Dr S. Suarez-Seoane, Instituto de Recursos Naturales y Ordenación del Territorio, Universidad de Oviedo, C/Independencia 13, 33004-Oviedo, Spain (e-mail


  • 1Predictive models of species’ distributions are used increasingly in ecological studies investigating features as varied as biodiversity, habitat selection and interspecific competition. In a pilot study, we based a successful model for the great bustard Otis tarda on advanced very high resolution radiometer (AVHRR) satellite data, which offer attractive predictor variables because of the global coverage, high temporal frequency of overpasses and low cost. We wished to assess whether the approach could be applied at very large spatial scales, and whether the coarse resolution of the imagery (1 km 2 ) would limit application to those bird species with large home ranges or to simple recognition of broad habitat types.
  • 2We modelled the distributions of three agricultural steppe birds over the whole of Spain using a common set of predictor variables, including AVHRR imagery. The species, great bustard, little bustard Tetrax tetrax and calandra lark Melanocorhypha calandra , have similar habitat requirements but differently sized home ranges, and are all species of conservation concern. Good models would reveal differences in distribution between the species and have high predictive power despite the large geographical extent covered.

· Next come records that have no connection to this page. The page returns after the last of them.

Inductive ProbeError :=
| Invalid | Instance | Missing | Consumed | TargetMismatch | Quota | Unavailable | ResponseTooLarge.

Record Claim := mkClaim { claim_id : str; request_index : Z; claim_route : option (nat * nat) }.
Record Ticket := mkTicket { reserved : Z; ticket_target : Target; claim : option Claim }.
Record Tickets := mkTickets { issued : Z; tickets : bmap Ticket }.

Definition init : Tickets := mkTickets 0 [].

(** ** Operations *)

(** [now.duration_since(t.reserved) < RETENTION], saturating. *)
Definition alive (now : Z) (t : Ticket) : bool := Z.max 0 (now - reserved t) <? RETENTION.

Definition expire (now : Z) (s : Tickets) : Tickets :=
  mkTickets (issued s) (List.filter (λ kt, alive now (snd kt)) (tickets s)).

Definition normalized (t : Target) : result ProbeError Target :=
  let host :=
    match parse_ip (host t) with
    | Some ip => print_ip ip
    | None => to_ascii_lowercase (host t)
    end in
  map_err (λ _, Invalid) (target_new host (port t)).

Definition hex32 (s : str) : bool := (len s =? 32) && forallb is_lower_hex s.

Definition validate_probe_token (nonce token : str) : result ProbeError unit :=
  let! '(n, random) := ok_or (split_once 46 token) Invalid in
  if negb (hex32 n) || negb (hex32 random) then Err Invalid
  else if negb (eq_str n nonce) then Err Instance
  else Ok tt.

(** [{:02x}] of each byte, and [{:08x}] of the counter. *)
Definition hex_bytes (random : list Z) : str := mjoin ((λ b, pad_left 2 48 (print_hex b)) <$> random).
Definition hex_counter (sequence : Z) : str := pad_left 8 48 (print_hex sequence).

Definition probe_token (nonce : str) (random : list Z) (sequence : Z) : str :=
  nonce ++ lit "." ++ hex_bytes random ++ hex_counter sequence.

(** [reserve_probe]: [now] and [later] are its two readings of the clock, [random] the 12
    bytes of the system's generator when it works. *)
Definition reserve_probe (nonce : str) (now later : Z) (random : option (list Z)) (t : Target) (s : Tickets)
    : Tickets * result ProbeError str :=
  let s := expire now s in
  match normalized t with
  | Err e => (s, Err e)
  | Ok t =>
      if LIMIT <=? len (tickets s) then (s, Err Quota)
      else if u32_max <? issued s + 1 then (s, Err Quota)
      else
        match random with
        | None => (s, Err Unavailable)
        | Some random =>
            let sequence := issued s + 1 in
            let token := probe_token nonce random sequence in
            (mkTickets sequence (binsert token (mkTicket later t None) (tickets s)), Ok token)
        end
  end.

Definition remove (token : str) (m : bmap Ticket) : bmap Ticket :=
  List.filter (λ kt, negb (eq_str (fst kt) token)) m.

Definition release_probe (nonce : str) (now : Z) (token : str) (s : Tickets) : Tickets * result ProbeError unit :=
  let s := expire now s in
  match validate_probe_token nonce token with
  | Err e => (s, Err e)
  | Ok _ =>
      match bget token (tickets s) with
      | None => (s, Err Missing)
      | Some _ => (mkTickets (issued s) (remove token (tickets s)), Ok tt)
      end
  end.

(** What [write_probe] reports of a ticket: its state and the routed proxy. *)
Inductive ProbeState := Reserved | Claimed | Routed.

Definition probe_state (t : Ticket) : ProbeState :=
  match claim t with
  | None => Reserved
  | Some c => match claim_route c with Some _ => Routed | None => Claimed end
  end.

Definition read_probe (nonce : str) (now : Z) (token : str) (s : Tickets) : Tickets * result ProbeError Ticket :=
  let s := expire now s in
  match validate_probe_token nonce token with
  | Err e => (s, Err e)
  | Ok _ => (s, ok_or (bget token (tickets s)) Missing)
  end.

Definition set_ticket (token : str) (t : Ticket) (s : Tickets) : Tickets :=
  mkTickets (issued s) (binsert token t (tickets s)).

(** [Guard::claim_probe] of the connection with the given sequence number. *)
Definition claim_probe (nonce : str) (now : Z) (seq : Z) (token : str) (t : Target) (index : Z) (s : Tickets)
    : Tickets * result ProbeError unit :=
  let s := expire now s in
  match validate_probe_token nonce token with
  | Err e => (s, Err e)
  | Ok _ =>
      match normalized t with
      | Err e => (s, Err e)
      | Ok t =>
          match bget token (tickets s) with
          | None => (s, Err Missing)
          | Some ticket =>
              if is_some (claim ticket) then (s, Err Consumed)
              else if negb (bool_decide (ticket_target ticket = t)) then (s, Err TargetMismatch)
              else
                (set_ticket token
                   (mkTicket (reserved ticket) (ticket_target ticket)
                      (Some (mkClaim (connection_id nonce seq) index None))) s, Ok tt)
          end
      end
  end.

(** [Probe::routed] *)
Definition probe_routed (now : Z) (token : str) (rt : Route) (s : Tickets) : Tickets :=
  let s := expire now s in
  match bget token (tickets s) with
  | Some (mkTicket r tg (Some (mkClaim i n None))) =>
      set_ticket token (mkTicket r tg (Some (mkClaim i n (Some (rule_index rt, leaf_index rt))))) s
  | _ => s
  end.

(** ** Histories *)

Inductive Op :=
| OpReserve (now later : Z) (random : option (list Z)) (t : Target)
| OpRelease (now : Z) (token : str)
| OpRead (now : Z) (token : str)
| OpClaim (now seq : Z) (token : str) (t : Target) (index : Z)
| OpRouted (now : Z) (token : str) (rt : Route).

(** What a successful operation tells: an issued or a claimed token. *)
Inductive Event := Issued (token : str) | ClaimedToken (token : str).

Definition apply_op (nonce : str) (o : Op) (s : Tickets) : Tickets * list Event :=
  match o with
  | OpReserve now later random t =>
      let '(s, r) := reserve_probe nonce now later random t s in
      (s, match r with Ok token => [Issued token] | Err _ => [] end)
  | OpRelease now token => (fst (release_probe nonce now token s), [])
  | OpRead now token => (fst (read_probe nonce now token s), [])
  | OpClaim now seq token t index =>
      let '(s, r) := claim_probe nonce now seq token t index s in
      (s, match r with Ok _ => [ClaimedToken token] | Err _ => [] end)
  | OpRouted now token rt => (probe_routed now token rt s, [])
  end.

(** The events of a history, latest first. *)
Fixpoint run (nonce : str) (ops : list Op) (s : Tickets) (events : list Event) : Tickets * list Event :=
  match ops with
  | [] => (s, events)
  | o :: ops => let '(s, es) := apply_op nonce o s in run nonce ops s (es ++ events)
  end.

(** The generator delivers 12 bytes. *)
Definition op_ok (o : Op) : Prop :=
  match o with
  | OpReserve _ _ (Some random) _ => length random = 12%nat ∧ Forall is_byte random
  | _ => True
  end.

(** ** Lemmas: tokens *)

Lemma hex_counter_spec n : 0 ≤ n ≤ u32_max →
  length (hex_counter n) = 8%nat ∧ radix_value 16 0 (hex_counter n) = n.
Proof.
  intros Hn. unfold hex_counter. split.
  - apply pad_left_length. apply hex_go_length; [lia|]. unfold u32_max in Hn. simpl. lia.
  - rewrite pad_left_value. apply print_hex_value. lia.
Qed.

Lemma hex_bytes_length random : Forall is_byte random → length (hex_bytes random) = (2 * length random)%nat.
Proof.
  unfold hex_bytes. induction 1 as [|b l Hb _ IH]; [done|]. rewrite fmap_cons.
  change (mjoin (?x :: ?xs)) with (x ++ mjoin xs). rewrite length_app, IH, pad_left_length; [simpl; lia|].
  apply hex_go_length; [lia|]. unfold is_byte in Hb. simpl. lia.
Qed.

(** The counter makes tokens unique, whatever the generator delivers. *)
Lemma probe_token_inj nonce r r' n n' :
  length r = 12%nat → length r' = 12%nat → Forall is_byte r → Forall is_byte r' →
  0 ≤ n ≤ u32_max → 0 ≤ n' ≤ u32_max → probe_token nonce r n = probe_token nonce r' n' → n = n'.
Proof.
  intros Hl Hl' Hb Hb' Hn Hn' He. unfold probe_token in He. apply app_inv_head in He. apply app_inv_head in He.
  assert (hex_counter n = hex_counter n') as Hc.
  { eapply app_inj_1; [|exact He]. rewrite !hex_bytes_length by done. lia. }
  destruct (hex_counter_spec n Hn) as [_ <-]. destruct (hex_counter_spec n' Hn') as [_ <-]. by rewrite Hc.
Qed.

(** ** Lemmas: the map *)

Lemma filter_bmap_wf {A} f (m : bmap A) : bmap_wf m → bmap_wf (List.filter f m).
Proof.
  unfold bmap_wf. induction m as [|[k a] m IH]; simpl; [done|]. intros Hs. inversion Hs as [|? ? Hs' Hf]; subst.
  destruct (f (k, a)); [|by apply IH]. simpl. constructor; [by apply IH|].
  apply Forall_forall. intros x Hx. apply list_elem_of_fmap in Hx as ([k' a'] & -> & Hx).
  apply list_elem_of_In, filter_In in Hx as [Hx _]. rewrite Forall_forall in Hf. apply Hf.
  apply list_elem_of_In in Hx. by apply (list_elem_of_fmap_2 fst) in Hx.
Qed.

Lemma bget_filter {A} f (m : bmap A) k : bmap_wf m →
  bget k (List.filter f m) =
  match bget k m with Some a => if f (k, a) then Some a else None | None => None end.
Proof.
  unfold bmap_wf. induction m as [|[k0 a0] m IH]; simpl; [done|]. intros Hs. inversion Hs as [|? ? Hs' Hf]; subst.
  specialize (IH Hs'). destruct (eq_str k k0) eqn:E.
  - apply eq_str_true in E as ->. destruct (f (k0, a0)); simpl; [by rewrite eq_str_refl|].
    rewrite IH. rewrite (proj2 (bget_None k0 m)); [done|]. intros Hin.
    rewrite Forall_forall in Hf. apply Hf in Hin. by rewrite str_ltb_irrefl in Hin.
  - destruct (f (k0, a0)); simpl; [rewrite E|]; done.
Qed.

Lemma filter_len {A} f (m : list A) : len (List.filter f m) ≤ len m.
Proof. unfold len. induction m as [|x m IH]; simpl; [done|]. destruct (f x); simpl; lia. Qed.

  • 3Generalized additive models (GAMs) were built with the presence–absence of the species as the response variable. Individual species’ responses to the habitat variables were identified using partial fits and compared with each other. We found that this modelling framework could successfully distinguish the habitats selected by the three species, while the response curves indicated how the habitats differed. Model fits and cross-validations assessed using receiver operating characteristic (ROC) plots showed the models to be successful and robust.

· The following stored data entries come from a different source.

Definition relay_init (source_ip : IpAddr) (requested_port now : Z) : Relay :=
  mkRelay (if requested_port =? 0 then None else Some (mkSocketAddr source_ip requested_port)) false
    (now + UDP_IDLE_TIMEOUT).

(** The block under [timeout]: the route of the first datagram, when it can be carried. *)
Definition relay_route (c : Config) (t : Target) (sender : SocketAddr) : option (nat * Target) :=
  match snd (route_udp_with_context c t (match_context sender)) with
  | Some (Ok rt) =>
      let? p := proxies c !! leaf_index rt in
      if carries_udp p then Some (leaf_index rt, route_target rt) else None
  | _ => None
  end.

(** A datagram the client is allowed to send and that can be read. *)
Definition accept_datagram (source_ip : IpAddr) (r : Relay) (sender : SocketAddr) (bytes : str) : option (Target * str) :=
  if negb (bool_decide (sa_ip sender = source_ip)) || (sa_port sender =? 0)
     || is_some_and (pinned r) (λ p, negb (bool_decide (p = sender)))
  then None
  else to_option (udp_request bytes).

Definition relay_step (c : Config) (source_ip : IpAddr) (r : Relay) (e : Event) : list Action * RelayNext :=
  match e with
  | ReceiveFailed | SessionFailed | DeadlinePassed => ([], Ended)
  | ClientDatagram now later sender bytes outcome sent =>
      if deadline r <=? now then ([], Ended)
      else
        match accept_datagram source_ip r sender bytes with
        | None => ([], Continue r)
        | Some (t, payload) =>
            let forward t := ([Send payload t],
              Continue (mkRelay (Some sender) true (if sent then later + UDP_IDLE_TIMEOUT else deadline r))) in
            if opened r then forward t
            else
              match relay_route c t sender with
              | None => ([], Ended)
              | Some (leaf, t') =>
                  match outcome with
                  | RoutingTimedOut => ([], Ended)
                  | OpenFailed => ([Open leaf t'], Ended)
                  | Opened => let '(actions, next) := forward t' in (Open leaf t' :: actions, next)
                  end
              end
        end
  | ServerDatagram now later source payload sent =>
      if deadline r <=? now then ([], Ended)
      else if negb (opened r) then ([], Continue r)
      else
        match pinned r with
        | None => ([], Continue r)
        | Some client =>
            match udp_response source payload with
            | Err _ => ([], Continue r)
            | Ok bytes =>
                ([Reply bytes client],
                 Continue (mkRelay (pinned r) true (if sent then later + UDP_IDLE_TIMEOUT else deadline r)))
            end
        end
  end.

(** A run: each event with the configuration (its selections may change). *)
Fixpoint relay_run (source_ip : IpAddr) (r : Relay) (es : list (Config * Event)) : list Action :=
  match es with
  | [] => []
  | (c, e) :: es =>
      let '(actions, next) := relay_step c source_ip r e in
      actions ++ match next with Continue r => relay_run source_ip r es | Ended => [] end
  end.

End Relay.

  • 4We overlaid the predictive maps to identify key areas for agricultural steppe birds in Spain and compared these with the present network of protected sites in two sample regions. In Castilla León the provision of protected sites appears appropriate, but in Castilla La Mancha large areas of apparently suitable habitat have no protection.
  • 5These results confirm that large-scale models are able to increase our understanding of species’ ecology and provide data for conservation planning. AVHRR imagery, in combination with other variables, has sufficient resolution to model a range of bird species, and GAMs have the flexibility to model subtle species–habitat responses.